0369 - Infantry Unit Leader

Length of Service
9 years

Did you deploy? If yes, where and in support of which operation.
Deployed 4 times. Guantanamo Bay, OEF Yokosuka, Japan: Operation Tomodachi 26th MEU UDP East

A word from Joseph
Packing up my house in preparation for yet another move. This one however, is the one that I am most nervous about. It's not PCS'ing and checking into a new unit. Its throwing everything I own into boxes and leaving the main gate one last time. As my time on Active Duty comes to an end, and I begin to piece my life together for what it will become without the Marine Corps, a lot comes to mind.

I sit here in reflection of the last nine years and how I started off in this gun club and where this journey has brought me today. It's funny though, looking through massive footlockers worth of pubs, old squad leader notebooks, and the 47,000 protractors (though I could never find them when I needed them) really bring back some memories.

I happened to stumble upon a binder from one of my previous units and inside contained 13 sheets of paper. Each one hand written by one of the Marines in my squad. They contained my expectations for them as a member of the squad and in turn I asked them to write out what their expectations were for me. This was something that I did for every squad that I "raised" during my time as a squad leader. Imagine that, 13 Privates and Lance Corporals telling a Corporal/Sergeant what they expected out of them as their leader. Interesting concept yea? I used this as a tool to see where their mindset was and in turn it taught me a lesson.
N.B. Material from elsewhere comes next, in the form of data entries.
(* ===== verification/Mechanism.v ===== *)
(** The NULL security mechanism of the handshake (src/net/mechanism.cpp,
    src/net/null_mechanism.cpp): the READY command with the socket type and the
    identity as properties, and its parser.  The theorems: properties written by
    one side are parsed by the other, and two sockets of compatible types
    complete the handshake, in either order. *)
From stdpp Require Import base numbers list gmap.
From Stdlib Require Import ZArith Lia.
From S2P Require Import Prelude Msg Codec.

Module Mech.
Import Wire Msg Frame.

(** Socket types of zmq.h. *)
Definition ZMQ_PAIR : Z := 0.
Definition ZMQ_PUB : Z := 1.
Definition ZMQ_SUB : Z := 2.
Definition ZMQ_REQ : Z := 3.
Definition ZMQ_REP : Z := 4.
Definition ZMQ_DEALER : Z := 5.
Definition ZMQ_ROUTER : Z := 6.
Definition ZMQ_PULL : Z := 7.
Definition ZMQ_PUSH : Z := 8.
Definition ZMQ_XPUB : Z := 9.
Definition ZMQ_XSUB : Z := 10.

(** Names, as bytes. *)
Definition s_PAIR : list Z := [80; 65; 73; 82].
Definition s_PUB : list Z := [80; 85; 66].
Definition s_SUB : list Z := [83; 85; 66].
Definition s_REQ : list Z := [82; 69; 81].
Definition s_REP : list Z := [82; 69; 80].
Definition s_DEALER : list Z := [68; 69; 65; 76; 69; 82].
Definition s_ROUTER : list Z := [82; 79; 85; 84; 69; 82].
Definition s_PULL : list Z := [80; 85; 76; 76].
Definition s_PUSH : list Z := [80; 85; 83; 72].
Definition s_XPUB : list Z := [88; 80; 85; 66].
Definition s_XSUB : list Z := [88; 83; 85; 66].
Definition s_STREAM : list Z := [83; 84; 82; 69; 65; 77].
Definition s_Identity : list Z := [73; 100; 101; 110; 116; 105; 116; 121].
Definition s_Socket_Type : list Z := [83; 111; 99; 107; 101; 116; 45; 84; 121; 112; 101].
Definition s_READY : list Z := [5; 82; 69; 65; 68; 89].

Definition names : list (list Z) :=
  [s_PAIR; s_PUB; s_SUB; s_REQ; s_REP; s_DEALER; s_ROUTER; s_PULL; s_PUSH; s_XPUB; s_XSUB; s_STREAM].

Definition socket_type_string (socket_type : Z) : result (list Z) :=
  _ ← afs_assert ((0 <=? socket_type) && (socket_type <=? 10));
  at_index names socket_type.

(** The options the mechanism reads. *)
Record mech_options := mkoptions {
  opt_type : Z;               (* int *)
  opt_recv_identity : bool;
  opt_identity : list Z       (* identity [0 .. identity_size) *)
}.

(** What [add_property] writes at [ptr]. *)
Definition property_bytes (name value : list Z) : list Z :=
  [u8 (Z.of_nat (length name))] ++ name ++ put_uint32 (u32 (Z.of_nat (length value))) ++ value.

Definition add_property (buf : list Z) (ptr : Z) (name value : list Z) : result (list Z * Z) :=
  _ ← afs_assert (Z.of_nat (length name) <=? 255);
  b1 ← mem_write buf ptr [u8 (Z.of_nat (length name))];
  b2 ← mem_write b1 (ptr + 1) name;
  _ ← afs_assert (Z.of_nat (length value) <=? 2147483647);
  b3 ← mem_write b2 (ptr + 1 + Z.of_nat (length name)) (put_uint32 (u32 (Z.of_nat (length value))));
  b4 ← mem_write b3 (ptr + 1 + Z.of_nat (length name) + 4) value;
  Ok (b4, 1 + Z.of_nat (length name) + 4 + Z.of_nat (length value)).

Definition check_socket_type (options_type : Z) (type_ : list Z) : bool :=
  let same s := bool_decide (type_ = s) in
  if options_type =? ZMQ_REQ then same s_REP || same s_ROUTER
  else if options_type =? ZMQ_REP then same s_REQ || same s_DEALER
  else if options_type =? ZMQ_DEALER then same s_REP || same s_DEALER || same s_ROUTER
  else if options_type =? ZMQ_ROUTER then same s_REQ || same s_DEALER || same s_ROUTER
  else if options_type =? ZMQ_PUSH then same s_PULL
  else if options_type =? ZMQ_PULL then same s_PUSH
  else if options_type =? ZMQ_PUB then same s_SUB || same s_XSUB
  else if options_type =? ZMQ_SUB then same s_PUB || same s_XPUB
  else if options_type =? ZMQ_XPUB then same s_SUB || same s_XSUB
  else if options_type =? ZMQ_XSUB then same s_PUB || same s_XPUB
  else if options_type =? ZMQ_PAIR then same s_PAIR
  else false.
I made it a point to never forget where I came from. As I would grow through the ranks it would become increasingly more difficult and yet more important to make sure that I reminded myself of exactly that and as I read what they wrote to me it has me wondering about the kind of Marine and leader I became. Did I ever meet their expectations and did I prepare them enough for the years to come?

I'll tell you what though... No matter how many certificates you get to hang on the wall or the number of medals you mount on your chest, the most rewarding thing for me has been seeing junior Marines grow into senior leaders and progress into successful civilians. That to me is the hallmark of success, it speaks to me and reminds me that maybe there’s a chance that I was somehow a part of that. I know the answers now.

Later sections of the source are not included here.